- [Action item]
In the listing below, print exactly the lines between the line holding "(** [!x] for [x" and the line holding "and every comparison", inclusive, and no more.

- [Material to process]

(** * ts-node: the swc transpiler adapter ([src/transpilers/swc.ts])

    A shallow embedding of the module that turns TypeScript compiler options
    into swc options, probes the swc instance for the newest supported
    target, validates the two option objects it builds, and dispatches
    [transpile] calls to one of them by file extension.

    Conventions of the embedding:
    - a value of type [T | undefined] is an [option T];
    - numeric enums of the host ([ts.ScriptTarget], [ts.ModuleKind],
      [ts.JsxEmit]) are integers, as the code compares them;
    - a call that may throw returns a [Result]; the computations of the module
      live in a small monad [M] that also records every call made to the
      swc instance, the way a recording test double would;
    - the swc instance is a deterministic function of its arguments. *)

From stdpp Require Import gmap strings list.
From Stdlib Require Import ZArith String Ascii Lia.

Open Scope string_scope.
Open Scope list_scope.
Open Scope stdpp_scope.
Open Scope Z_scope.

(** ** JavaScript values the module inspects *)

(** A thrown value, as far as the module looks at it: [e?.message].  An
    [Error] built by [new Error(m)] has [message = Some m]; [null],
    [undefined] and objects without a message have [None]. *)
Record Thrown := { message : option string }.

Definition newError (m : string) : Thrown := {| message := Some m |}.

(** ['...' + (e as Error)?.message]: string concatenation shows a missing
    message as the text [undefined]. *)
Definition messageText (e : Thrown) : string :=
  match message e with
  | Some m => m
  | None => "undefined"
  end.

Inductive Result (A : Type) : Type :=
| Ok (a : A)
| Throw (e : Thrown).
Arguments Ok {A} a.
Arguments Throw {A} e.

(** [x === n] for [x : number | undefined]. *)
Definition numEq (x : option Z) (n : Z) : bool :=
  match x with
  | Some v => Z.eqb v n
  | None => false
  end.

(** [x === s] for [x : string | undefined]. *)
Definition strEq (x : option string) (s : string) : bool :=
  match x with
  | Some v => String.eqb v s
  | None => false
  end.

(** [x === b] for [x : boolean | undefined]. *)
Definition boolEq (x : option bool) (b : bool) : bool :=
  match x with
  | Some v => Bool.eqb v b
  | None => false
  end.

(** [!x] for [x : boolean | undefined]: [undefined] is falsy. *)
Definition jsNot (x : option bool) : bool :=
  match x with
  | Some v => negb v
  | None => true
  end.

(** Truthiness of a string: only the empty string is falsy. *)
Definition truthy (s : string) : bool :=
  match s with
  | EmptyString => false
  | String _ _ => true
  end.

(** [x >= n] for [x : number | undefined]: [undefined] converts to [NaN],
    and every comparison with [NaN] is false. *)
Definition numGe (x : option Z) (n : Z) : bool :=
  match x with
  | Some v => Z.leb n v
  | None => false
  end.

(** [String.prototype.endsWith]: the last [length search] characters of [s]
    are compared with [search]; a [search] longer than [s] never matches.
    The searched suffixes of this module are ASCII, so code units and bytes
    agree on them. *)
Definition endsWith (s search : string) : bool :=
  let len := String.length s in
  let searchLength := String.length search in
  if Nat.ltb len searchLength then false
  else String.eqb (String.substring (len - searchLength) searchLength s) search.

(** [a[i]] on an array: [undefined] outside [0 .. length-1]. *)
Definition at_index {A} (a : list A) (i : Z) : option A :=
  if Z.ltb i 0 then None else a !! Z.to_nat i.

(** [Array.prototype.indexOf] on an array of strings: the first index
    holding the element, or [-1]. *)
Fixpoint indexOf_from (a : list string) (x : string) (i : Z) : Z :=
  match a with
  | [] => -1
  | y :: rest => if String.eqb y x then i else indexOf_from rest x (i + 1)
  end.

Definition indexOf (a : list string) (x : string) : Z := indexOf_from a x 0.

...

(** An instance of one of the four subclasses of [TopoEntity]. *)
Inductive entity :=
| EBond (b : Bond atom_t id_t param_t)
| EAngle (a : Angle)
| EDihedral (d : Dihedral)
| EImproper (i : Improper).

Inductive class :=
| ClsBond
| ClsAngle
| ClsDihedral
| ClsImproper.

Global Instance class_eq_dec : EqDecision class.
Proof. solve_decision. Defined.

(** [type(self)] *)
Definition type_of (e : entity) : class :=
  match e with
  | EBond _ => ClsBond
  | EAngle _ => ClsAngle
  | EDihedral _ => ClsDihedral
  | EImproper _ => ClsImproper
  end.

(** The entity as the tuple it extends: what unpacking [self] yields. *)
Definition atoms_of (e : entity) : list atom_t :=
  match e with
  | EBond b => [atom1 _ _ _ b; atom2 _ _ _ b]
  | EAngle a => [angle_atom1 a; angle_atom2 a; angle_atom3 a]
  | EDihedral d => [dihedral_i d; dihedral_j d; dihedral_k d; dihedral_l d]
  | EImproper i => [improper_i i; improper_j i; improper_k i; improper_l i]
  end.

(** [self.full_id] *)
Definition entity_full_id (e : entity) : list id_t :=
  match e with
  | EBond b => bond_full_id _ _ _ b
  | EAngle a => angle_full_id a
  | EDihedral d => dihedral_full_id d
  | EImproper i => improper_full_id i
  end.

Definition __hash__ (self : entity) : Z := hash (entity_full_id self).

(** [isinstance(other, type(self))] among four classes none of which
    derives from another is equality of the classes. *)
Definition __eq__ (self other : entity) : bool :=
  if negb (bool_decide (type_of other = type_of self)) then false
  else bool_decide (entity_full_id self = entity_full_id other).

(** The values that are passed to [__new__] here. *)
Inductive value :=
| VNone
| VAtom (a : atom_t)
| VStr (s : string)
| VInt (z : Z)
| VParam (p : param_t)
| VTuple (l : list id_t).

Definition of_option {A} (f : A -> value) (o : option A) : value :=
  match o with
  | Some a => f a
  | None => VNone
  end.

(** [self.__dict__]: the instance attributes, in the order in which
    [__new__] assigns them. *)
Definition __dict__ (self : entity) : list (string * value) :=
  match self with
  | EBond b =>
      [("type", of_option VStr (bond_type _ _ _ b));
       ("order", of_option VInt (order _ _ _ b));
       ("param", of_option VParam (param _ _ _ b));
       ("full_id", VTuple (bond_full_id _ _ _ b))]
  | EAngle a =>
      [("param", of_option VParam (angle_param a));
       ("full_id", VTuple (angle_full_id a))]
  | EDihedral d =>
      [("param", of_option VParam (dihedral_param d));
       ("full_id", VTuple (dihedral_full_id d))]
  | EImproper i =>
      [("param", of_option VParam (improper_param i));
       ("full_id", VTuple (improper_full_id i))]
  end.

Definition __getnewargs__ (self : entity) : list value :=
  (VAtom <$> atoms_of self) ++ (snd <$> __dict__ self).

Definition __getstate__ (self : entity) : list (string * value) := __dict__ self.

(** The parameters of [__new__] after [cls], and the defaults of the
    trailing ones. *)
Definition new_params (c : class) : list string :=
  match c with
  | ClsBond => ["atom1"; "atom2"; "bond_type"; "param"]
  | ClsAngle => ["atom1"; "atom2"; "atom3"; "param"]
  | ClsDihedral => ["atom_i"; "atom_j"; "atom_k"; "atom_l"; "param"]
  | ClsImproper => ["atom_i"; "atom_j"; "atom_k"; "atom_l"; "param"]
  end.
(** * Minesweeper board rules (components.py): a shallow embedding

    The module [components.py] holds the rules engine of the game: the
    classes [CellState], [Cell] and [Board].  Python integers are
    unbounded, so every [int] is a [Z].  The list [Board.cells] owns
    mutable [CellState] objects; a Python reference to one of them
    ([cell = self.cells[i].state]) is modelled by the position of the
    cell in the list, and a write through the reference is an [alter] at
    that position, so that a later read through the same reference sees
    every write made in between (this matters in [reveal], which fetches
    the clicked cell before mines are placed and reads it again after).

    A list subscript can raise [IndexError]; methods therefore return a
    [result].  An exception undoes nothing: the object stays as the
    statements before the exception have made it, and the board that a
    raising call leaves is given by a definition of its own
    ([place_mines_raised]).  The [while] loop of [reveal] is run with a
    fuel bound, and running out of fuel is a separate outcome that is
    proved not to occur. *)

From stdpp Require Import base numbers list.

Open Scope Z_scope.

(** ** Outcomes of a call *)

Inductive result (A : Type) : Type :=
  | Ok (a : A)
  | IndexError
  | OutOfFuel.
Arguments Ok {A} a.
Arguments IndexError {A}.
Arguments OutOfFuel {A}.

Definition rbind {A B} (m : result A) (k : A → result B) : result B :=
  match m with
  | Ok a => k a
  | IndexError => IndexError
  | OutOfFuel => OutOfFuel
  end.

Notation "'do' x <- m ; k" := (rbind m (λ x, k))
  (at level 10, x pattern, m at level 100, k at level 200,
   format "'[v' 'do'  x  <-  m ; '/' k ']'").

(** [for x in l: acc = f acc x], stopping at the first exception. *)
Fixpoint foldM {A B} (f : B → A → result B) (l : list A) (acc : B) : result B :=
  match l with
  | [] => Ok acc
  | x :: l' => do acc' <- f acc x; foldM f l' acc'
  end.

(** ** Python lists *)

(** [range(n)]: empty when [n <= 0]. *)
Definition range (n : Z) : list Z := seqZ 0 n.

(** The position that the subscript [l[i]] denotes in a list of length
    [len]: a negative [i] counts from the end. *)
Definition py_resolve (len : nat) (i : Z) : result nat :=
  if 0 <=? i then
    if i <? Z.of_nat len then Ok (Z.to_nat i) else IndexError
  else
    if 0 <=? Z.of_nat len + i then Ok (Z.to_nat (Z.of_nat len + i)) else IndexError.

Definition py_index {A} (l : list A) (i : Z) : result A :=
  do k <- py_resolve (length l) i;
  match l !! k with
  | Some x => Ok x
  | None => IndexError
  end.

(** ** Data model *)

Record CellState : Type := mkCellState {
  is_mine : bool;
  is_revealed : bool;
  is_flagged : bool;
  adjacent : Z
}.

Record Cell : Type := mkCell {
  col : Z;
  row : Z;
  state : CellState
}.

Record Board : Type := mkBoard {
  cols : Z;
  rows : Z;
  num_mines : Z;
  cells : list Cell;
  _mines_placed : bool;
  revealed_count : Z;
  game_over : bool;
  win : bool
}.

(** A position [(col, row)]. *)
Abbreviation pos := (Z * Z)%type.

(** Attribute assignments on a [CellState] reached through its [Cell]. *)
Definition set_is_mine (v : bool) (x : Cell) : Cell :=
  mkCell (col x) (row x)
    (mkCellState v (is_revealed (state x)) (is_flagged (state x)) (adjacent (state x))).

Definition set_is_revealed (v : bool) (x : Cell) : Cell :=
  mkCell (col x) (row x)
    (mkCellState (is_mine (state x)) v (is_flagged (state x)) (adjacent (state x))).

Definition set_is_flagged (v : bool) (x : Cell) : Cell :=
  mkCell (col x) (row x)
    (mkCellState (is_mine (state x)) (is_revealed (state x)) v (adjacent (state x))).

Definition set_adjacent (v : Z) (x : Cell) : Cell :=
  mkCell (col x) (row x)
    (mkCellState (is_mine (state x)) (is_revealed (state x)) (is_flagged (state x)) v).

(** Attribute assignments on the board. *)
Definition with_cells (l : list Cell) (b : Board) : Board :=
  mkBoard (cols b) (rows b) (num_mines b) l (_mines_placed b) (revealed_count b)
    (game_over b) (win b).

- [Output below]
(** [!x] for [x : boolean | undefined]: [undefined] is falsy. *)
Definition jsNot (x : option bool) : bool :=
  match x with
  | Some v => negb v
  | None => true
  end.

(** Truthiness of a string: only the empty string is falsy. *)
Definition truthy (s : string) : bool :=
  match s with
  | EmptyString => false
  | String _ _ => true
  end.

(** [x >= n] for [x : number | undefined]: [undefined] converts to [NaN],
    and every comparison with [NaN] is false. *)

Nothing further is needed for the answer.